Non fraintendetemi, sono ben lungi dal romanticizzare le minoranze o sminuire i loro problemi strutturali nella convinzione che questo sia l’aspetto dell’antirazzismo. Non è così. Ci sono passata, l’ho fatto, e quello che ho scoperto è che serve solo agli uomini in queste comunità per sostenere il loro potere al loro interno e opprimere ulteriormente i più vulnerabili. Tuttavia, il problema del femminicidio è più grande; avviene in culture e classi diverse. Se vogliamo sottolineare le intersezioni con la migrazione, dovremmo essere più che preoccupati per come una donna richiedente asilo e i suoi due figli, che vivevano in un rifugio per donne ad Amburgo, sono stati deportati il ​​mese scorso.

Sono per l’universalismo. Quando si tratta di violenza patriarcale, non dovremmo nascondere la sua presenza strutturale in certe comunità solo perché sono vulnerabili in altri modi. Ma l’universalismo deve valere in entrambe le direzioni. Il fatto che il prossimo presidente degli Stati Uniti si comporti come un “incel” [abbreviazione di “involuntary celibate”, celibato involontario, che si riferisce al concetto di supremazia maschile riferito ad uomini, alcuni celibi, che credono che le donne debbano essere trattate come oggetti sessuali]  suggerisce che dovremo intensificare le nostre strategie di sopravvivenza ovunque nel mondo.

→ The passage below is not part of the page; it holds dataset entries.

(* ===== verification/Range.v ===== *)
(** * Range (misc/types.h) and byte strings

    A one-dimensional range flattened in a vector of bytes, with the size of
    its first half when the halves are strings. *)

From S2P Require Import Prelude.
From S2P Require Import Num.
Local Open Scope Z_scope.

(** ** Byte strings *)

(** [std::string::operator<]: bytes compared as unsigned, then the length. *)
Fixpoint str_lt (a b : list Z) : bool :=
  match a, b with
  | _, [] => false
  | [], _ :: _ => true
  | x :: a, y :: b => if x <? y then true else if y <? x then false else str_lt a b
  end.

Definition str_le (a b : list Z) : bool := negb (str_lt b a).
Definition str_eq (a b : list Z) : bool := bool_decide (a = b).

(** [utils::parse::common_prefix_size]. *)
Fixpoint common_prefix_size (a b : list Z) : Z :=
  match a, b with
  | x :: a, y :: b => if x =? y then 1 + common_prefix_size a b else 0
  | _, _ => 0
  end.

(** [s[i]] as a [char]; reading at [size()] gives the terminator. *)
Definition char_at (s : list Z) (i : Z) : res Z :=
  if (0 <=? i) && (i <? zlen s) then Ok (conv I8 (nth (Z.to_nat i) s 0))
  else if i =? zlen s then Ok 0 else UB.

(** ** Range *)

Record Range : Type := mkRange {
  range_ : list Z;
  range_start_size_ : Z
}.

#[global] Instance range_eq_dec : EqDecision Range.
Proof. solve_decision. Defined.

Definition empty_range : Range := mkRange [] 0.

(** [set_range(r, size)] keeps [range_start_size_]. *)
Definition set_range (bs : list Z) (r : Range) : Range := mkRange bs (range_start_size_ r).
Definition set_range_sized (bs : list Z) (start_size : Z) (r : Range) : Range :=
  mkRange bs start_size.
Definition set_range_var (r1 r2 : list Z) (r : Range) : Range := mkRange (r1 ++ r2) (zlen r1).
Definition set_str_range (s1 s2 : list Z) (r : Range) : Range :=
  if zlen s1 + zlen s2 =? 0 then mkRange [] 0 else set_range_var s1 s2 r.

(** The constructors [Range(range, size)] and [Range(range, size, start_size)]. *)
Definition make_range (bs : list Z) : Range := set_range bs empty_range.
Definition make_range_sized (bs : list Z) (start_size : Z) : Range :=
  set_range_sized bs start_size empty_range.

Definition range_empty (r : Range) : bool := bool_decide (range_ r = []).
Definition range_clear (r : Range) : Range := mkRange [] (range_start_size_ r).
Definition range_size (r : Range) : Z := zlen (range_ r).
Definition start_size (r : Range) : Z := range_start_size_ r.
Definition end_size (r : Range) : Z := u64 (zlen (range_ r) - range_start_size_ r).

Definition start_str (r : Range) : res (list Z) :=
  if start_size r =? 0 then Ok [] else memread (range_ r) 0 (start_size r).

(** The position of [end()]. *)
Definition end_pos (r : Range) : Z :=
  if range_start_size_ r =? 0 then zlen (range_ r) / 2 else range_start_size_ r.

Definition end_str (r : Range) : res (list Z) :=
  if end_size r =? 0 then Ok [] else memread (range_ r) (end_pos r) (end_size r).

Definition range_eqb (r1 r2 : Range) : bool := bool_decide (r1 = r2).

Definition unary (r : Range) : res bool :=
  massert (negb (range_empty r));;
  let n := zlen (range_ r) in
  let same_size := (range_start_size_ r =? 0) || (u64 (2 * range_start_size_ r) =? n) in
  Ok (same_size && bool_decide (slice 0 (n / 2) (range_ r) = slice (n / 2) (n / 2) (range_ r))).

(** ** Typed access

    [((const T* )r.data())[i]]: undefined outside of the bytes. *)
Definition rd (T : num) (bs : list Z) (i : Z) : res Z :=
  x ← memread bs (i * nsize T) (nsize T); Ok (ndec T x).

Definition rd2 (T : num) (r : Range) : res (Z * Z) :=
  a ← rd T (range_ r) 0; b ← rd T (range_ r) 1; Ok (a, b).

(** [T res[2] = {a, b}; r->set_range(res, sizeof(res))]. *)
Definition set_pair (T : num) (a b : Z) (r : Range) : Range := set_range (nenc T a ++ nenc T b) r.

(** [is_pair T r a b]: [r] is a fixed-sized range [[a, b]] of the type. *)
Definition is_pair (T : num) (r : Range) (a b : Z) : Prop :=
  range_ r = nenc T a ++ nenc T b ∧ nval T a ∧ nval T b.

(** [is_str r s e]: [r] is a range of non-empty strings. *)
Definition is_str (r : Range) (s e : list Z) : Prop :=
  range_ r = s ++ e ∧ range_start_size_ r = zlen s ∧ s ≠ [] ∧ e ≠ [] ∧
  zlen s + zlen e < 2 ^ 63.

Lemma rd_at T bs pre v post i :
  bs = pre ++ nenc T v ++ post → i * nsize T = zlen pre → nval T v → rd T bs i = Ok v.
Proof.
  intros E Hi Hv. unfold rd. rewrite (memread_at bs _ _ pre (nenc T v) post);
    [|done|done|by rewrite zlen_nenc].
  unfold mbind; simpl. by rewrite ndec_nenc.
Qed.

Lemma rd2_pair T r a b : is_pair T r a b → rd2 T r = Ok (a, b).
Proof.
  intros (E & Ha & Hb). unfold rd2.
  rewrite (rd_at T (range_ r) [] a (nenc T b) 0) by done.
  rewrite (rd_at T (range_ r) (nenc T a) b [] 1);
    [done|by rewrite app_nil_r|rewrite zlen_nenc; lia|done].
Qed.

Lemma set_pair_is T a b r : nval T a → nval T b → is_pair T (set_pair T a b r) a b.
Proof. intros. by split_and!. Qed.

(** The range [[a, b]]. *)
Definition pair_of (T : num) (a b : Z) : Range := make_range (nenc T a ++ nenc T b).

Lemma pair_of_is T a b : nval T a → nval T b → is_pair T (pair_of T a b) a b.
Proof. intros. by split_and!. Qed.

Lemma pair_nonempty T r a b : is_pair T r a b → range_empty r = false.
Proof.
  intros (E & _ & _). apply bool_decide_eq_false. intros H. rewrite H in E.
  apply (f_equal zlen) in E. rewrite zlen_app, !zlen_nenc in E. pose proof (nsize_pos T).
  change (zlen []) with 0 in E. lia.
Qed.

Lemma start_str_is r s e : is_str r s e → start_str r = Ok s.
Proof.
  intros (E & Es & Hs & _). unfold start_str, start_size. rewrite Es.
  pose proof (zlen_pos s Hs). rewrite (proj2 (Z.eqb_neq _ 0)) by lia.
  by apply (memread_at _ _ _ [] s e).
Qed.

Lemma end_str_is r s e : is_str r s e → end_str r = Ok e.
Proof.
  intros (E & Es & Hs & He & Hl). unfold end_str, end_size, end_pos. rewrite E, Es, zlen_app.
  pose proof (zlen_pos s Hs). pose proof (zlen_pos e He).
  replace (zlen s + zlen e - zlen s) with (zlen e) by lia.
  rewrite u64_id, !(proj2 (Z.eqb_neq _ 0)) by lia.
  apply (memread_at _ _ _ s e []); [by rewrite app_nil_r|done..].
Qed.

Lemma set_str_is s e r : s ≠ [] → e ≠ [] → zlen s + zlen e < 2 ^ 63 → is_str (set_str_range s e r) s e.
Proof.
  intros Hs He Hl. unfold set_str_range. rewrite (proj2 (Z.eqb_neq _ 0)).
  - by split_and!.
  - pose proof (zlen_pos s Hs). pose proof (zlen_nonneg e). lia.
Qed.

Lemma str_nonempty r s e : is_str r s e → range_empty r = false.
Proof.
  intros (E & _ & Hs & _). apply bool_decide_eq_false. rewrite E. by destruct s.
Qed.

(** [unary] on the two kinds of ranges. *)
Lemma unary_pair T r a b : is_pair T r a b → range_start_size_ r = 0 →
  unary r = Ok (bool_decide (a = b)).
Proof.
  intros Hp Hs. unfold unary. rewrite (pair_nonempty T r a b Hp). simpl.
  destruct Hp as (E & Ha & Hb). rewrite Hs, E, zlen_app, !zlen_nenc. simpl.
  pose proof (nsize_pos T). replace ((nsize T + nsize T) / 2) with (nsize T)
    by (apply Z.div_unique_exact; lia).
  f_equal. apply bool_decide_ext.
  assert (slice 0 (nsize T) (nenc T a ++ nenc T b) = nenc T a) as ->.
  { rewrite slice_app_l by (rewrite ?zlen_nenc; lia). rewrite <- (zlen_nenc T a). apply slice_all. }
  assert (slice (nsize T) (nsize T) (nenc T a ++ nenc T b) = nenc T b) as ->.
  { rewrite <- (zlen_nenc T a) at 1. rewrite slice_app_r, <- (zlen_nenc T b). apply slice_all. }
  split; [|by intros ->].
  intros Eq. rewrite <- (ndec_nenc T a), <- (ndec_nenc T b) by done. by rewrite Eq.
Qed.

Lemma unary_str r s e : is_str r s e → unary r = Ok (bool_decide (s = e)).
Proof.
  intros Hi. unfold unary. rewrite (str_nonempty r s e Hi). simpl.
  destruct Hi as (E & Es & Hs & He & Hl). rewrite Es, E, zlen_app.
  pose proof (zlen_pos s Hs). pose proof (zlen_pos e He).
  rewrite (proj2 (Z.eqb_neq (zlen s) 0)), u64_id by lia. simpl orb. f_equal.
  destruct (Z.eqb_spec (2 * zlen s) (zlen s + zlen e)) as [Eq|Ne]; simpl.
  - assert (zlen e = zlen s) as Hse by lia. rewrite Hse.
    replace ((zlen s + zlen s) / 2) with (zlen s)
      by (apply Z.div_unique_exact; lia).
    apply bool_decide_ext. rewrite slice_app_l, slice_all, slice_app_r by lia.
    by rewrite <- Hse, slice_all.
  - symmetry. apply bool_decide_eq_false. intros ->. lia.
Qed.

(** ** The order of byte strings *)

Lemma str_lt_irrefl a : str_lt a a = false.
Proof. induction a as [|x a IH]; [done|]. simpl. by rewrite Z.ltb_irrefl. Qed.

Lemma str_lt_trans a b c : str_lt a b = true → str_lt b c = true → str_lt a c = true.
Proof.
  revert b c. induction a as [|x a IH]; intros [|y b] [|z c]; simpl; try done.
  destruct (Z.ltb_spec x y), (Z.ltb_spec y x), (Z.ltb_spec y z), (Z.ltb_spec z y),
    (Z.ltb_spec x z), (Z.ltb_spec z x); try done; try lia. apply IH.
Qed.

Lemma str_lt_total a b : str_lt a b = false → str_lt b a = false → a = b.
Proof.
  revert b. induction a as [|x a IH]; intros [|y b]; simpl; try done.
  destruct (Z.ltb_spec x y), (Z.ltb_spec y x); try done; try lia.
  intros H1 H2. f_equal; [lia|]. by apply IH.
Qed.

Lemma str_lt_asym a b : str_lt a b = true → str_lt b a = false.
Proof.
  intros H. destruct (str_lt b a) eqn:E; [|done].
  pose proof (str_lt_trans _ _ _ H E) as C. by rewrite str_lt_irrefl in C.
Qed.

Lemma str_le_refl a : str_le a a = true.
Proof. unfold str_le. by rewrite str_lt_irrefl. Qed.

Lemma str_le_trans a b c : str_le a b = true → str_le b c = true → str_le a c = true.
Proof.
  unfold str_le. rewrite !negb_true_iff. intros H1 H2.
  destruct (str_lt c a) eqn:E; [|done]. destruct (str_lt a b) eqn:Eab.
  - by rewrite (str_lt_trans _ _ _ E Eab) in H2.
  - rewrite (str_lt_total a b Eab H1) in E. congruence.
Qed.

Lemma str_lt_le a b : str_lt a b = true → str_le a b = true.
Proof. intros H. unfold str_le. by rewrite (str_lt_asym a b H). Qed.

Lemma str_le_lt_trans a b c : str_le a b = true → str_lt b c = true → str_lt a c = true.
Proof.
  intros Hab Hbc. destruct (str_lt a c) eqn:E; [done|].
  assert (str_le c a = true) as Hca by (unfold str_le; by rewrite E).
  pose proof (str_le_trans _ _ _ Hca Hab) as Hcb. unfold str_le in Hcb. by rewrite Hbc in Hcb.
Qed.

(** Closes goals about [str_lt] and [str_le] by case analysis. *)
Ltac str_cases :=
  unfold str_le in *; rewrite ?negb_true_iff, ?negb_false_iff in *;
  repeat match goal with |- context [if str_lt ?a ?b then _ else _] =>
    let E := fresh "E" in destruct (str_lt a b) eqn:E end.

In un momento in cui un uomo ritenuto responsabile di abusi sessuali è stato eletto alla carica più alta nella democrazia modello dell’Occidente, non dobbiamo infuriarci per ogni umiliazione a cui gli uomini ci sottopongono quotidianamente? Non perché non sopravviverò a un altro tocco non richiesto sul mio corpo. Ma perché ogni volta che mi succede, mi ricordo che statisticamente, qualcosa di molto più orribile sta accadendo a un’altra donna che non sopravviverà.

Fatma Aydemir è una scrittrice, scrittrice, drammaturga ed editorialista del Guardian Europe, residente a Berlino.
Traduzione dall’inglese tramite Google translate.